In order to achieve this, the WiPLASH project aims to pioneer an on-chip wireless communication plane able to provide architectural plasticity, reconfigurability and adaptation to the application requirements with near-ASIC efficiency but without any loss of generality. For this, the WiPLASH consortium will provide solid experimental foundations of the key enablers of on-chip wireless communication at the functional unit level as well as their technological and architectural integration.

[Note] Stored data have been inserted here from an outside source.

(** C9 (as amended).  The callout dedup of the monitor, for a run that
    gets as far as a score, on the summary [s] with identifier [currentAppOf s] (the app
    name, or the activity description when there is none).  A run that calls
    out stores the identifier.  A high-score run on the stored, non-empty
    identifier calls nothing out and keeps it stored.  A high-score run that
    reaches the intervention (no natural pause, no proactive message and no
    check-in) on another identifier calls out and stores the new one.  A run
    with the score at or below the threshold clears the stored identifier
    when it passes the natural pause, and leaves it as it is when the
    natural pause stops it. *)
Theorem C9_callout_dedup (o : ProductivityMonitor.Observation) (m : ProductivityMonitor.t)
    (s : QwenActivitySummary) (Hs : analysed o m = Some s) :
  let m' := fst (ProductivityMonitor.captureAndAnalyze config o m) in
  let effects := snd (ProductivityMonitor.captureAndAnalyze config o m) in
  let id := ProductivityMonitor.currentAppOf s in
  let high := interventionThreshold config < ProductivityMonitor.score o in
  (ProductivityMonitor.calledOut effects = true ->
   high /\ ProductivityMonitor.lastCalledOutApp m' = id
   /\ In (ProductivityMonitor.Generate ProductivityMonitor.CoachCallout id) effects)
  /\ (high -> ProductivityMonitor.lastCalledOutApp m = id -> id <> "" ->
      ProductivityMonitor.calledOut effects = false
      /\ ProductivityMonitor.lastCalledOutApp m' = id)
  /\ (high -> paused config o m = false -> messaging config o m = false ->
      ProductivityMonitor.lastCalledOutApp m <> id ->
      ProductivityMonitor.calledOut effects = true
      /\ ProductivityMonitor.lastCalledOutApp m' = id)
  /\ (ProductivityMonitor.score o <= interventionThreshold config ->
      ProductivityMonitor.calledOut effects = false
      /\ ProductivityMonitor.lastCalledOutApp m' =
         if paused config o m then ProductivityMonitor.lastCalledOutApp m else "").
Proof.
  intros m' effects id high. subst m' effects high.
  rewrite (captureAndAnalyze_analysed o m s Hs). cbv zeta.
  pose proof (lastCalledOutApp_policy o m) as Hkeep.
  set (m2 := fst (ProductivityMonitor.shouldTriggerProactiveMessage config _ _ _)) in *.
  set (pro := snd (ProductivityMonitor.shouldTriggerProactiveMessage config _ _ _)).
  fold id.
  split; [|split; [|split]].
  - (* a callout stores the identifier *)
    destruct (paused config o m); [discriminate|].
    destruct pro.
    { simpl snd. unfold ProductivityMonitor.calledOut at 1. simpl existsb.
      fold (ProductivityMonitor.calledOut
              (snd (ProductivityMonitor.sendMessageToChat ProductivityMonitor.Proactive
                      (ProductivityMonitor.replyText o) (ProductivityMonitor.at_time o) m2))).
      rewrite calledOut_sendMessageToChat. discriminate. }
    destruct (ProductivityMonitor.shouldTriggerCheckIn _ _ _ _ _).
    { destruct (ProductivityMonitor.conversing o); [discriminate|].
      simpl snd. unfold ProductivityMonitor.calledOut at 1. simpl existsb.
      fold (ProductivityMonitor.calledOut
              (snd (ProductivityMonitor.sendMessageToChat ProductivityMonitor.CheckIn
                      (ProductivityMonitor.replyText o) (ProductivityMonitor.at_time o) m2))).
      rewrite calledOut_sendMessageToChat. discriminate. }
    destruct (ProductivityMonitor.score o >? interventionThreshold config) eqn:Eg;
      [|discriminate].
    apply gtb_true in Eg.
    destruct (_ && _); [discriminate|].
    intros _. split; [exact Eg|]. split; [reflexivity|]. left. reflexivity.
  - (* the stored identifier is not called out again *)
    intros Hhigh Hsame Hne.
    destruct (paused config o m); [split; [reflexivity | exact Hsame]|].
    destruct pro.
    { simpl. rewrite lastCalledOutApp_sendMessageToChat. split; [|congruence].
      fold (ProductivityMonitor.calledOut
              (snd (ProductivityMonitor.sendMessageToChat ProductivityMonitor.Proactive
                      (ProductivityMonitor.replyText o) (ProductivityMonitor.at_time o) m2))).
      apply calledOut_sendMessageToChat. }
    destruct (ProductivityMonitor.shouldTriggerCheckIn _ _ _ _ _).
    { destruct (ProductivityMonitor.conversing o); [split; [reflexivity | simpl; congruence]|].
      simpl. rewrite lastCalledOutApp_sendMessageToChat. split; [|congruence].
      fold (ProductivityMonitor.calledOut
              (snd (ProductivityMonitor.sendMessageToChat ProductivityMonitor.CheckIn
                      (ProductivityMonitor.replyText o) (ProductivityMonitor.at_time o) m2))).
      apply calledOut_sendMessageToChat. }
    destruct (ProductivityMonitor.score o >? interventionThreshold config) eqn:Eg;
      [|apply gtb_false in Eg; lia].
    rewrite Hkeep, Hsame, String.eqb_refl, (proj2 (truthy_nonempty id) Hne).
    split; [reflexivity | simpl; congruence].
  - (* another identifier is called out *)
    intros Hhigh Hp Hm Hother. rewrite Hp.
    destruct (messaging_false o m Hm) as (Hpro & Hci). cbv zeta in Hpro, Hci.
    fold pro in Hpro. fold m2 in Hci. rewrite Hpro, Hci.
    destruct (ProductivityMonitor.score o >? interventionThreshold config) eqn:Eg;
      [|apply gtb_false in Eg; lia].
    rewrite Hkeep.
    destruct (String.eqb_spec (ProductivityMonitor.lastCalledOutApp m) id) as [E|_];
      [contradiction|].
    split; reflexivity.
  - (* recovery *)
    intros Hle.
    destruct (paused config o m); [split; reflexivity|].
    destruct (messaging_false o m (recovered_quiet o m Hle)) as (Hpro & Hci).
    cbv zeta in Hpro, Hci. fold pro in Hpro. fold m2 in Hci. rewrite Hpro, Hci.
    destruct (ProductivityMonitor.score o >? interventionThreshold config) eqn:Eg;
      [apply gtb_true in Eg; lia|].
    split; [reflexivity|].
    cbv zeta. destruct (truthy (ProductivityMonitor.lastCalledOutApp m2)) eqn:Et.
    + reflexivity.
    + simpl. destruct (ProductivityMonitor.lastCalledOutApp m2); [reflexivity | discriminate].
Qed.

(** *** The transcriber's invariant along a run *)

Lemma buffer_kept_refl (w : World) : buffer_kept w w.
Proof. unfold buffer_kept. repeat split. lia. Qed.

Lemma buffer_kept_trans (w1 w2 w3 : World) :
  buffer_kept w1 w2 -> buffer_kept w2 w3 -> buffer_kept w1 w3.
Proof.
  intros (A1 & A2 & A3 & A4) (B1 & B2 & B3 & B4).
  unfold buffer_kept. repeat split; try congruence. lia.
Qed.

Lemma transcriber_kept_buffer (w w' : World) : transcriber_kept w w' -> buffer_kept w w'.
Proof.
  intros (K1 & K2 & K3 & _ & _ & K6 & _). unfold buffer_kept. repeat split; try assumption. lia.
Qed.

Lemma transcriber_wf_buffer_kept (w w' : World) :
  buffer_kept w w' -> transcriber_wf w -> transcriber_wf w'.
Proof.
  intros (K1 & K2 & K3 & K4) (H1 & H2 & H3 & H4).
  unfold transcriber_wf. rewrite K1, K2, K3. repeat split; try assumption. lia.
Qed.

Lemma keeps_buffer_andThen (a b : Action) :
  keeps_buffer a -> keeps_buffer b -> keeps_buffer (a ;; b).
Proof. intros Ha Hb w. eapply buffer_kept_trans; [apply Ha | apply Hb]. Qed.

Ltac buffer := unfold buffer_kept; repeat split; try reflexivity; simpl; try lia.

Lemma keeps_buffer_with_cm (f : ConversationManager -> ConversationManager) :
  keeps_buffer (with_cm f).
Proof. intros w. buffer. Qed.

Lemma keeps_buffer_onAudioChunk (b : Buffer) : keeps_buffer (onAudioChunk b).
Proof.
  intros w. unfold onAudioChunk. destruct (shouldForward w); [|apply buffer_kept_refl].
  open_world w. destruct strm; wsimpl; buffer.
Qed.

Lemma keeps_buffer_startCalloutConversation (acts : list QwenActivitySummary) :
  keeps_buffer (startCalloutConversation config acts).
Proof. intros w. open_world w. destruct hdl, win; wsimpl; buffer. Qed.

Lemma keeps_buffer_stop : keeps_buffer stop.
Proof. intros w. open_world w. destruct strm, hdl; wsimpl; buffer. Qed.

Lemma keeps_buffer_onResponseGenerated (p : PendingGeneration) (t : string) (ts : Z) :
  keeps_buffer (onResponseGenerated config p t ts).
Proof.
  intros w. destruct p as [pid pend]. open_world w.
  destruct pend, tts, win, hdl, st, lock; wsimpl; buffer.
Qed.

Lemma keeps_buffer_onResponseFailed : keeps_buffer onResponseFailed.
Proof. intros w. open_world w. destruct win, hdl; wsimpl; buffer. Qed.

Lemma keeps_buffer_onSpeechSynthesized (p : PendingSpeech) (r : TtsOutcome) :
  keeps_buffer (onSpeechSynthesized config p r).
Proof.
  intros w. destruct p as [pid pend ptext]. open_world w.
  destruct r, pend, win, hdl, st, lock; wsimpl; buffer.
Qed.

Lemma keeps_buffer_run_timer (tm : Timer) : keeps_buffer (run_timer tm).
Proof.
  intros w. destruct tm as [h d cb]. unfold run_timer. open_world w.
  destruct cb, st, hdl, win; wsimpl; buffer.
Qed.

Lemma keeps_buffer_run_timers (fuel : nat) (t : Z) : keeps_buffer (run_timers fuel t).
Proof.
  induction fuel as [|n IH]; intros w; simpl; [apply buffer_kept_refl|].
  destruct (next_timer t (timers w)) as [tm|]; [|apply buffer_kept_refl].
  eapply buffer_kept_trans; [apply keeps_buffer_run_timer | apply IH].
Qed.

Lemma keeps_buffer_advance (t : Z) : keeps_buffer (advance t).
Proof.
  intros w. unfold advance. cbv zeta.
  eapply buffer_kept_trans; [apply keeps_buffer_run_timers|].
  buffer.
Qed.

Lemma transcriber_wf_start (e : StartEnv) (w : World) :
  transcriber_wf w -> transcriber_wf (fst (start config e w)).
Proof.
  unfold start.
  destruct (voiceListeningEnabled config); [|auto].
  destruct (micPermissionGranted e); [|auto].
  unfold transcriber_wf. open_world w. simpl. intros (H1 & H2 & H3 & H4).
  destruct ini, strm, rec, (whisperLoads e), (microphoneStarts e), hdl, win;
    wsimpl0; unfold enterConversationMode, setTimeout; wsimpl;
    repeat split; try assumption; try reflexivity; congruence.
Qed.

The main goals are: (i) prototype a miniaturized and tunable graphene antenna in the terahertz band, (ii) co-integrate graphene RF components with submillimeter-wave transceivers and (iii) demonstrate low-power reconfigurable wireless chip-scale networks. The culminating goal is to demonstrate that the wireless plane offers the plasticity required by future computing platforms by improving at least one key application (mainly biologically-plausible deep learning architectures) by 10X in terms of execution speed and energy-delay product over a state-of-the-art baseline.